Records excerpted from a collection
◆ ◆ ◆ ◆ ◆ ◆ ◆

(** ** Typed connections over the transport

    [transport_mut] panics when the transport has moved. *)
Section Connections.
Context {S : Type} `{AsyncIo S} {C : Cleanliness}.

Definition raw_reply {Ph Ph' : Type} {P : Ph} {P' : Ph'} (raw : bytes) (c : Conn (Buffered S) P C) : io (Conn (Buffered S) P' C) :=
  match transport c with
  | Some b => Ok (transition (mkConn (P := P) (C := C) (Some (push_raw raw b))))
  | None => Panic
  end.

Definition request_ssl : Conn (Buffered S) Phase.PreStartup C -> io (Conn (Buffered S) Phase.AwaitingSslReply C) :=
  raw_reply ssl_request_packet.
Definition request_gss : Conn (Buffered S) Phase.PreStartup C -> io (Conn (Buffered S) Phase.AwaitingGssReply C) :=
  raw_reply gssenc_request_packet.

Definition approve_ssl : Conn (Buffered S) Phase.ServerSslDecision C -> io (Conn (Buffered S) Phase.TlsHandshake C) :=
  raw_reply ["S"%byte].
Definition decline_ssl : Conn (Buffered S) Phase.ServerSslDecision C -> io (Conn (Buffered S) Phase.PreStartup C) :=
  raw_reply ["N"%byte].
Definition reject_ssl_with_legacy_error
    : Conn (Buffered S) Phase.ServerSslDecision C -> io (Conn (Buffered S) Phase.Terminated C) :=
  raw_reply ["E"%byte].

Definition approve_gss : Conn (Buffered S) Phase.ServerGssDecision C -> io (Conn (Buffered S) Phase.GssHandshake C) :=
  raw_reply ["S"%byte].
Definition decline_gss : Conn (Buffered S) Phase.ServerGssDecision C -> io (Conn (Buffered S) Phase.PreStartup C) :=
  raw_reply ["N"%byte].
Definition reject_gss_with_legacy_error
    : Conn (Buffered S) Phase.ServerGssDecision C -> io (Conn (Buffered S) Phase.Terminated C) :=
  raw_reply ["E"%byte].

Definition push_startup_packet (packet : bytes) (c : Conn (Buffered S) Phase.Startup C)
    : io (Conn (Buffered S) Phase.Startup C) :=
  match transport c with
  | Some b => Ok (mkConn (Some (set_outbound (outbound b ++ packet) b)))
  | None => Panic
  end.

(** An operation of the transport, run through [transport_mut]. *)
Definition on_transport {A} {Ph : Type} {P : Ph} (op : Buffered S -> option (io A) * Buffered S) (c : Conn (Buffered S) P C)
    : option (io A) * Conn (Buffered S) P C :=
  match transport c with
  | Some b => let (r, b) := op b in (r, mkConn (Some b))
  | None => (Some Panic, c)
  end.

Definition conn_flush {Ph : Type} {P : Ph} (fuel : nat) : Conn (Buffered S) P C -> option (io unit) * Conn (Buffered S) P C :=
  on_transport (flush fuel).

Definition receive_pre_startup_wire (fuel : nat) (cancelled : nat -> bool)
    : Conn (Buffered S) Phase.PreStartup C -> option (io PreStartupMessage) * Conn (Buffered S) Phase.PreStartup C :=
  on_transport (receive_pre_startup fuel cancelled).

(** On an error the connection is consumed. *)
Definition await_ssl_reply (fuel : nat) (c : Conn (Buffered S) Phase.AwaitingSslReply C)
    : option (io (Negotiation (T := Buffered S) Phase.TlsHandshake C)) :=
  let (r, c) := on_transport (receive_encryption_reply fuel) c in
  result_map (receive_ssl_reply c) <$> r.

Definition await_ssl_reply_for_mode (fuel : nat) (mode : SslMode) (c : Conn (Buffered S) Phase.AwaitingSslReply C)
    : option (io (SslModeNegotiation (Buffered S) C)) :=
  let (r, c) := on_transport (receive_encryption_reply fuel) c in
  result_map (fun reply => apply_ssl_reply c reply mode) <$> r.

Definition await_gss_reply (fuel : nat) (c : Conn (Buffered S) Phase.AwaitingGssReply C)
    : option (io (Negotiation (T := Buffered S) Phase.GssHandshake C)) :=
  let (r, c) := on_transport (receive_encryption_reply fuel) c in
  result_map (receive_gss_reply c) <$> r.

Definition conn_connect_tls {S'} (handshake : S -> io S') (c : Conn (Buffered S) Phase.TlsHandshake C)
    : io (Conn (Buffered S') Phase.PreStartup C) :=
  let? b := into_transport c in
  let? b := connect_tls handshake b in Ok (transition (Conn_new b)).

Definition conn_accept_tls {S'} (handshake : S -> io S') (c : Conn (Buffered S) Phase.TlsHandshake C)
    : io (Conn (Buffered S') Phase.PreStartup C) :=
  let? b := into_transport c in
  let? b := accept_tls handshake b in Ok (transition (Conn_new b)).

End Connections.

(** ** Streams of messages

    What a decoder promises the receive loop: an incomplete message consumes
    nothing, and the image of a message is decoded as soon as, and not before,
    all of it is there. *)
Class StreamDecoder {M} (decode : bytes -> io (option M) * bytes) (image : M -> bytes -> Prop)
    : Prop := {
  decodes m w rest : image m w -> decode (w ++ rest) = (Ok (Some m), rest);
  awaits m p q : image m (p ++ q) -> q <> [] -> decode p = (Ok None, p)
}.

(** The image of a tagged message in a stream with the limit of [codec]. *)
Definition tagged {M} `{Direction M} (codec : PgCodec) (m : M) (w : bytes) : Prop :=
  exists f, decode f = Ok m /\ w = wire_image f /\ len (body f) + 5 <= max_frame_len codec.

Lemma tagged_decoder {M} `{Direction M} codec : codec_valid codec ->
  StreamDecoder (PgCodec_decode codec) (tagged codec).
Proof.
  intros [Hlo Hhi]. split.
  - intros m w rest (f & Hf & -> & Hle). unfold PgCodec_decode.
    rewrite decode_frame_image by lia. now rewrite Hf.
  - intros m p q (f & Hf & Hw & Hle) Hq. unfold PgCodec_decode.
    now rewrite (decode_frame_wait f p q) by (done || lia).
Qed.

(** The image of a first packet under the limit [max]. *)
Definition first_packet (max : Z) (m : PreStartupMessage) (w : bytes) : Prop :=
  packet_framed w /\ len w <= max /\ decode_packet w = Ok (Some m).

Lemma first_packet_decoder max : contains 8 I32_MAX max = true ->
  StreamDecoder (fun i => decode_pre_startup_with_limit i max) (first_packet max).
Proof.
  intros Hmax. split.
  - intros m w rest (Hf & Hle & Hm). now rewrite decode_complete, Hm.
  - intros m p q (Hf & Hle & Hm) Hq. rewrite <- (take_app_length p q).
    apply decode_incomplete; [done..|]. rewrite length_app. destruct q; [done|]. simpl. lia.
Qed.

(** Two ways to cut the same bytes: the first piece reaches past the second or
    is a proper prefix of it. *)
Lemma cut_cases {A} (i c w t : list A) : i ++ c = w ++ t ->
  (exists r, i = w ++ r /\ r ++ c = t) \/ (exists q, q <> [] /\ w = i ++ q /\ c = q ++ t).
Proof.
  intros E. destruct (app_eq_inv i c w t E) as [(k & -> & ->)|(k & -> & ->)].
  - left. now exists k.
  - destruct k as [|x k].
    + left. exists []. now rewrite !app_nil_r.
    + right. now exists (x :: k).
Qed.

Section Streams.
Context {S : Type} `{AsyncIo S}.
Implicit Types (b : Buffered S) (cancelled : nat -> bool).

(** [delivers s events s'] : polled for reads, [s] is pending at each [None]
    and yields the bytes of each [Some], and is then [s']. *)
Inductive delivers : S -> list (option bytes) -> S -> Prop :=
| delivers_nil s : delivers s [] s
| delivers_pending s s1 s2 events : poll_read s = (Pending, s1) -> delivers s1 events s2 ->
    delivers s (None :: events) s2
| delivers_chunk s s1 s2 c events : poll_read s = (Ready (Ok c), s1) -> c <> [] ->
    delivers s1 events s2 -> delivers s (Some c :: events) s2.

Definition chunks (events : list (option bytes)) : bytes := concat (omap id events).

(** The loop steps a receive may spend over [n] reads. *)
Definition loop_steps (pt : point) (n : nat) : nat :=
  match pt with Decoding => 2 * n + 1 | Reading => 2 * n end.

Section OneMessage.
Context {M} (dec : bytes -> io (option M) * bytes) (image : M -> bytes -> Prop) (eof : string).
Context `{!StreamDecoder dec image}.

(** A receive returned [m] and left a stream that still delivers [tail]. *)
Definition received (m : M) (tail : bytes) (s2 : S) (n : nat) b (out : option (io M) * Buffered S)
    : Prop :=
  exists events s i, out = (Some (Ok m), set_inbound i (set_stream s b)) /\
    delivers s events s2 /\ i ++ chunks events = tail /\ (length events <= n)%nat.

◆ ◆ ◆ ◆ ◆ ◆ ◆

### EXERCISE REQUIREMENTS
Where a line of the entries contains the word "destruct", copy that line.

### WRITTEN RESPONSE
    apply decode_incomplete; [done..|]. rewrite length_app. destruct q; [done|]. simpl. lia.
  intros E. destruct (app_eq_inv i c w t E) as [(k & -> & ->)|(k & -> & ->)].
  - destruct k as [|x k].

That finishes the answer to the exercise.